In contrast, statements of type 3 appertain to the core competences of ethicists. As ethicists we can identify normative issues and separate them out from complexes that have both normative and nonnormative components. We can dig out hidden assumptions and nonobvious implications, and we can point out alternative standpoints and clarify the differences. All of this can have an impact on the ethical judgments of those who take our counsel, but it can nevertheless be performed in the traditional academic spirit of striving to be as fair as possible to all standpoints and trying to identify one’s own biases and discuss them openly.

Statements of type 4 are different. When advocating normative standpoints we transcend the traditional limits of scholarship. Obviously there is nothing wrong with advocacy or activism in ethical issues, but in some circumstances it can reduce the credibility and therefore, also the impact of scholarly work that is reported in the same text or presentation. A common countermeasure is to clearly distinguish between what one says as a scholar, striving to be impartial between different standpoints, and as a proponent of one of these standpoints.

However, there are two categories of normative statements that can usually be made without reservations. One is the category of uncontroversial morally wrong, we need not signal that we are making normative statements; these are assumptions that we can expect to be shared by all reasonable discussants. (This approach to uncontroversial norms is paralleled in other academic disciplines. Legal scholars usually take adherence to the rule of lawfor granted, and political scientists tend to do the same with human rights and basic democratic principles.)

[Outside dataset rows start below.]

(* ===== verification/Collide.v ===== *)
(** * Collide: two client senders of one connection.

    [client_sender] gives every handle a counter of its own, which starts at 1, over
    the one response map of the connection.  Ids are unique only while both requests
    are pending: after a request has been dropped, another handle whose counter has
    the same value gives out the same id again, and the late answer to the first
    request ends the second one. *)

From S2P Require Import Prelude RustStd Serde RequestId Error Message Tokio World RequestQueue Io Lifecycle Routing ClientSender Connection Handshake Serving Ownership Effects System Safety Delivery Schedule.

Section collide.
Context `{TK : Tokio} {TL : TokioLaws TK}.

(** A system whose drain task has nothing to do. *)
Definition at_peace (s : System) : Prop :=
  drain s = DrainIdle ∧ receiver_open (w_outbound (world s)) = true ∧ queue_of s = [].

Lemma drain_one s m q :
  drain s = DrainIdle → receiver_open q = true → queued q = [m] → w_outbound (world s) = q →
  ∃ q', let s' := system_new (with_outbound q' (world s)) (conn s) (senders s) (tasks s) DrainIdle (wire s ++ [m]) in
    rtc sys_step s s' ∧ at_peace s'.
Proof.
  intros Hd Ho Hq Hw. destruct (unbounded_recv q) as [o q'] eqn:Hr.
  destruct (unbounded_recv_law q) as (Hh & Ht & Hopen). rewrite Hr, Hq in Hh, Ht. rewrite Hr in Hopen.
  cbn in Hh, Ht, Hopen. subst o. exists q'. cbv zeta. split; [|by split_and!; [|cbn; rewrite Hopen|]].
  apply rtc_l with (set_drain (DrainWriting m) (with_outbound q' (world s)) s);
    [by apply step_drain_recv; [|rewrite Hw]|]. apply rtc_once.
  by apply (step_drain_sent (set_drain (DrainWriting m) (with_outbound q' (world s)) s)).
Qed.

(** From there a sender asks and its request is written, under the id its counter
    stands at, if that is free. *)
Lemma ask_written s cs m p :
  sys_ok s → at_peace s → cs ∈ senders s →
  let id := IdInteger (counter_at cs (world s)) in
  response_table (conn s) (world s) !! id = None →
  ∃ rx w, let s' := system_new w (conn s) (senders s)
      (tasks s ++ [task_new cs m p (Selecting id (PendingResponseGuard_new (response_map cs) id) rx)])
      DrainIdle (wire s ++ [MRequest (Request_new id m p)]) in
    rtc sys_step s s' ∧ at_peace s' ∧
    response_table (conn s) w = <[id := rx]> (response_table (conn s) (world s)) ∧
    ∀ cs', id_counter cs' ≠ id_counter cs → counter_at cs' w = counter_at cs' (world s).
Proof.
  intros Hok (Hd & Ho & Hq) Hin id Hfree. destruct (sys_senders _ Hok _ Hin) as (Hmap & _ & Hcount).
  destruct (oneshot_channel (w_channels (world s))) as [rx sch] eqn:Hch.
  set (w1 := bump cs (world s)).
  set (w2 := with_table (response_map cs) (<[id := rx]> (map_at (response_map cs) w1)) sch w1).
  destruct (unbounded_send_queue (MRequest (Request_new id m p)) _ Ho) as [Hq3 Ho3].
  pose proof (unbounded_send_law (MRequest (Request_new id m p)) (w_outbound (world s))) as Hsend.
  rewrite Ho in Hsend.
  destruct (unbounded_send (MRequest (Request_new id m p)) (w_outbound (world s))) as [r3 q3] eqn:Hs3.
  cbn in Hsend, Hq3, Ho3. injection Hsend as ->. set (w3 := with_outbound q3 w2).
  set (at_state := λ st w, system_new w (conn s) (senders s) (tasks s ++ [task_new cs m p st]) DrainIdle (wire s)).
  assert (∀ st st' w w', run_task (task_new cs m p st) w = (st', w') →
    sys_step (at_state st w) (at_state st' w')) as Hstep.
  { intros st st' w w' Hrun. pose proof (step_task (at_state st w) (length (tasks s)) (task_new cs m p st) st' w') as H.
    unfold set_task, at_state in H. cbn in H. rewrite list_lookup_middle, insert_app_r_alt, Nat.sub_diag in H by lia.
    by apply H. }
  assert (map_at (response_map cs) w1 = response_table (conn s) (world s)) as Hmapat
    by (by rewrite (map_at_response_table (conn s))).
  assert (run_task (task_new cs m p (Drawing MAX_RETRIES)) (world s) = (Registering (pred MAX_RETRIES) id, w1)) as H1.
  { unfold run_task. cbn [task_state task_sender]. change MAX_RETRIES with (S (pred MAX_RETRIES)).
    unfold mbind, St_bind. by rewrite next_id_run. }
  assert (run_task (task_new cs m p (Registering (pred MAX_RETRIES) id)) w1 = (Sending id rx, w2)) as H2.
  { unfold run_task. cbn [task_state task_sender]. unfold mbind, St_bind.
    rewrite ResponseMap_try_register_run. change (w_channels w1) with (w_channels (world s)).
    rewrite Hch, bool_decide_eq_false_2; [done|]. rewrite Hmapat, Hfree. by intros []. }
  assert (run_task (task_new cs m p (Sending id rx)) w2 =
    (Selecting id (PendingResponseGuard_new (response_map cs) id) rx, w3)) as H3.
  { unfold run_task. cbn [task_state task_sender task_method task_params].
    unfold send_registered_request, send_outbound, on_outbound, mbind, St_bind.
    change (w_outbound w2) with (w_outbound (world s)). by rewrite Hs3. }
  set (sel := Selecting id (PendingResponseGuard_new (response_map cs) id) rx) in *.
  unfold queue_of in Hq. rewrite Hq in Hq3.
  destruct (drain_one (at_state sel w3) (MRequest (Request_new id m p)) q3) as (q4 & Hrun & Hpeace);
    [done|by rewrite Ho3|done|done|].
  exists rx, (with_outbound q4 w3). split_and!; [|exact Hpeace| |].
  - eapply rtc_l; [by apply (step_spawn s cs m p)|]. rewrite Hd.
    eapply rtc_l; [by apply (Hstep (Drawing MAX_RETRIES)); exact H1|].
    eapply rtc_l; [by apply Hstep; exact H2|]. eapply rtc_l; [by apply Hstep; exact H3|]. exact Hrun.
  - change (response_table (conn s) (with_outbound q4 w3)) with (response_table (conn s) w2).
    rewrite <-(map_at_response_table (conn s) (response_map cs)) by done. unfold w2.
    rewrite map_at_with_table, Hmapat; [done|]. apply (ok_map _ _ (sys_conn _ Hok) _ Hmap).
  - intros cs' Hne. unfold counter_at. cbn. by rewrite list_lookup_insert_ne.
Qed.

(** The last task is dropped at its [select!]. *)
Lemma drop_waiting s l cs m p id rx :
  sys_ok s → tasks s = l ++ [task_new cs m p (Selecting id (PendingResponseGuard_new (response_map cs) id) rx)] →
  ∃ w, sys_step s (system_new w (conn s) (senders s) (l ++ [task_new cs m p Abandoned]) (drain s) (wire s)) ∧
    response_table (conn s) w !! id = None ∧ w_counters w = w_counters (world s) ∧
    w_outbound w = w_outbound (world s).
Proof.
  intros Hok Ht. set (t := task_new cs m p _) in Ht.
  assert (tasks s !! length l = Some t) as Hl by (rewrite Ht; by apply list_lookup_middle).
  destruct (sys_tasks _ Hok _ _ Hl) as [Hin _]. destruct (sys_senders _ Hok _ Hin) as (Hmap & _).
  destruct (request_drop (Waiting (PendingResponseGuard_new (response_map cs) id) rx) (world s)) as [[] w] eqn:Hdrop.
  exists w. pose proof (step_abandon s (length l) t id _ rx w Hl eq_refl Hdrop) as Hstep.
  unfold set_task in Hstep. rewrite Ht, insert_app_r_alt, Nat.sub_diag in Hstep by lia.
  rewrite request_drop_run in Hdrop. injection Hdrop as <-. split_and!; [exact Hstep| |done..].
  rewrite <-(map_at_response_table (conn s) (response_map cs)) by done.
  rewrite map_at_with_table; [apply lookup_delete_eq|apply (ok_map _ _ (sys_conn _ Hok) _ Hmap)].
Qed.

Lemma reach_ok s s' : sys_ok s → rtc sys_step s s' → sys_ok s'.
Proof. intros Hok. induction 1; [done|]. by eauto using sys_step_ok. Qed.

(** C40: two handles of one connection whose counters have the same value, as those of
    two new ones, put the same id on the wire twice: whenever the drain task has
    nothing left to write and the id is free, there is a run in which a request of
    the first handle is written and dropped, a request of the second is written under
    the same id, and the response the client gives then, to whichever of the two, is
    what the second one returns when it is polled next. *)
Theorem client_senders_reuse_ids s cs1 cs2 m1 p1 m2 p2 resp :
  reachable s → at_peace s → cs1 ∈ senders s → cs2 ∈ senders s →
  id_counter cs1 ≠ id_counter cs2 → counter_at cs1 (world s) = counter_at cs2 (world s) →
  let id := IdInteger (counter_at cs1 (world s)) in
  response_table (conn s) (world s) !! id = None → resp_id resp = Some id →
  ∃ written c w finished t,
    rtc sys_step s written ∧
    wire written = wire s ++ [MRequest (Request_new id m1 p1); MRequest (Request_new id m2 p2)] ∧
    tasks written = tasks s ++ [task_new cs1 m1 p1 Abandoned; t] ∧
    run_op (OpRoute (MResponse resp)) (conn written) (world written) = (c, w) ∧
    rtc sys_step (system_new w c (senders written) (tasks written) (drain written) (wire written)) finished ∧
    tasks finished = tasks s ++ [task_new cs1 m1 p1 Abandoned; task_new cs2 m2 p2 (Finished (Some id) (Ok resp))].
Proof.
  intros Hok%reachable_ok Hpeace Hin1 Hin2 Hne Hsame id Hfree Hid.
  destruct (ask_written s cs1 m1 p1 Hok Hpeace Hin1 Hfree) as (rx1 & w1 & Hrun1 & Hpeace1 & Htab1 & Hcount1).
  cbv zeta in Hrun1, Hpeace1. fold id in Hrun1, Hpeace1, Htab1.
  set (s1 := system_new w1 _ _ _ _ _) in Hrun1, Hpeace1. pose proof (reach_ok _ _ Hok Hrun1) as Hok1.
  destruct (drop_waiting s1 (tasks s) cs1 m1 p1 id rx1 Hok1 eq_refl) as (w2 & Hstep2 & Hfree2 & Hc2 & Hout2).
  set (s2 := system_new w2 _ _ _ _ _) in Hstep2. pose proof (sys_step_ok _ _ Hok1 Hstep2) as Hok2.
  assert (counter_at cs2 w2 = counter_at cs1 (world s)) as Hcount2
    by (unfold counter_at in *; rewrite Hc2; cbn [world s1]; rewrite (Hcount1 cs2) by done; done).
  destruct (ask_written s2 cs2 m2 p2 Hok2) as (rx2 & w3 & Hrun3 & _ & Htab3 & _);
    [|done|cbn [world s2]; by rewrite Hcount2|].
  { destruct Hpeace1 as (_ & Ho1 & Hq1). split_and!; [done|cbn; by rewrite Hout2|].
    unfold queue_of in *. cbn in *. by rewrite Hout2. }
  cbv zeta in Hrun3. cbn [world s2] in Hrun3, Htab3. rewrite Hcount2 in Hrun3, Htab3. fold id in Hrun3, Htab3.
  set (s3 := system_new w3 _ _ _ _ _) in Hrun3. pose proof (reach_ok _ _ Hok2 Hrun3) as Hok3.
  destruct (run_op (OpRoute (MResponse resp)) (conn s3) (world s3)) as [c w] eqn:Hroute.
  assert (tasks s3 = tasks s ++ [task_new cs1 m1 p1 Abandoned;
    task_new cs2 m2 p2 (Selecting id (PendingResponseGuard_new (response_map cs2) id) rx2)]) as Htasks
    by (cbn; by rewrite <-app_assoc).
  assert (tasks s3 !! S (length (tasks s)) =
    Some (task_new cs2 m2 p2 (Selecting id (PendingResponseGuard_new (response_map cs2) id) rx2))) as Hl.
  { rewrite Htasks, lookup_app_r by lia. by replace (S (length (tasks s)) - length (tasks s)) with 1 by lia. }
  destruct (route_reaches s3 _ _ id _ rx2 resp c w Hok3 Hl eq_refl) as (_ & _ & _ & _ & _ & Hpoll); try done.
  { cbn [conn world s3]. rewrite Htab3. apply lookup_insert_eq. }
  destruct (poll_task (task_new cs2 m2 p2 (Selecting id (PendingResponseGuard_new (response_map cs2) id) rx2))
    true w) as [st w'] eqn:Hpolled.
  assert (st = Finished (Some id) (Ok resp)) as ->.
  { revert Hpolled. unfold poll_task, mbind, St_bind. cbn [task_state task_sender]. rewrite poll_waiting_run.
    cbv zeta. rewrite Hpoll. by intros [= <- _]. }
  eexists s3, c, w, _, _. split_and!; [|cbn; by rewrite <-app_assoc|exact Htasks|exact Hroute| |].
  - etrans; [exact Hrun1|]. by eapply rtc_l.
  - apply rtc_once. by eapply (step_poll (system_new w c (senders s3) (tasks s3) (drain s3) (wire s3))).
  - cbn [tasks set_task]. rewrite Htasks, insert_app_r_alt by lia.
    by replace (S (length (tasks s)) - length (tasks s)) with 1 by lia.
Qed.
End collide.

(** ** Example: two new handles *)

Definition two_handles : System := after [ActClientSender; ActClientSender].

Definition handle (counter : nat) : ClientSender (TK := model_tokio) :=
  {| response_map := {| rm_pending := 0 |}; id_counter := counter; drain_alive := 0 |}.

Lemma two_handles_reachable : reachable two_handles.
Proof. apply after_reachable. by vm_compute. Qed.

Lemma client_senders_reuse_ids_witness :
  ∃ written c w finished t,
    rtc sys_step two_handles written ∧
    wire written = [MRequest (Request_new (IdInteger 1) "first" None);
                    MRequest (Request_new (IdInteger 1) "second" None)] ∧
    run_op (OpRoute (MResponse (Response_ok (IdInteger 1) (VString "answer to the first"))))
      (conn written) (world written) = (c, w) ∧
    rtc sys_step (system_new w c (senders written) (tasks written) (drain written) (wire written)) finished ∧
    task_method t = "second" ∧ tasks finished !! 1 = Some t ∧
    task_state t = Finished (Some (IdInteger 1)) (Ok (Response_ok (IdInteger 1) (VString "answer to the first"))).
Proof.
  destruct (client_senders_reuse_ids (TL := model_tokio_laws) two_handles (handle 0) (handle 1) "first" None
    "second" None (Response_ok (IdInteger 1) (VString "answer to the first")) two_handles_reachable)
    as (written & c & w & finished & t & Hrun & Hwire & Htasks & Hroute & Hrun' & Htasks').
  - split_and!; vm_compute; reflexivity.
  - apply list_elem_of_lookup_2 with (i := 1). vm_compute. reflexivity.
  - apply list_elem_of_lookup_2 with (i := 0). vm_compute. reflexivity.
  - vm_compute. congruence.
  - vm_compute. reflexivity.
  - vm_compute. reflexivity.
  - vm_compute. reflexivity.
  - exists written, c, w, finished. eexists. split_and!; [exact Hrun|exact Hwire|exact Hroute|exact Hrun'| | |].
    2: { rewrite Htasks'. reflexivity. }
    all: reflexivity.
Defined.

The other exception is normative statements that follow from the consensus view in an area with well-established ethical canons. There are two such areas, namely, medical ethics and research ethics. For instance, we can without hesitation say that it is unethical to administer a drug surreptitiously in a mentally competent person’s food, or to expose an unprepared research subject to an incident that makes her fear for her life. In a professional ethics context, the proviso “according to the consensus in medical/research ethics” is mostly self-evident and therefore superfluous. As ethicists we have a valid claim to expertise in norm-related issues of type 3, that is, analytical issues concerning norms. In contrast, we have no such claim in issues of type 4, that is, the actual choice of a normative standpoint. However, we have the same right as everyone else to express our opinions in those issues. We should feel perfectly free to do so, but it is a matter of professional responsibility never to profess an expertise that we do not possess.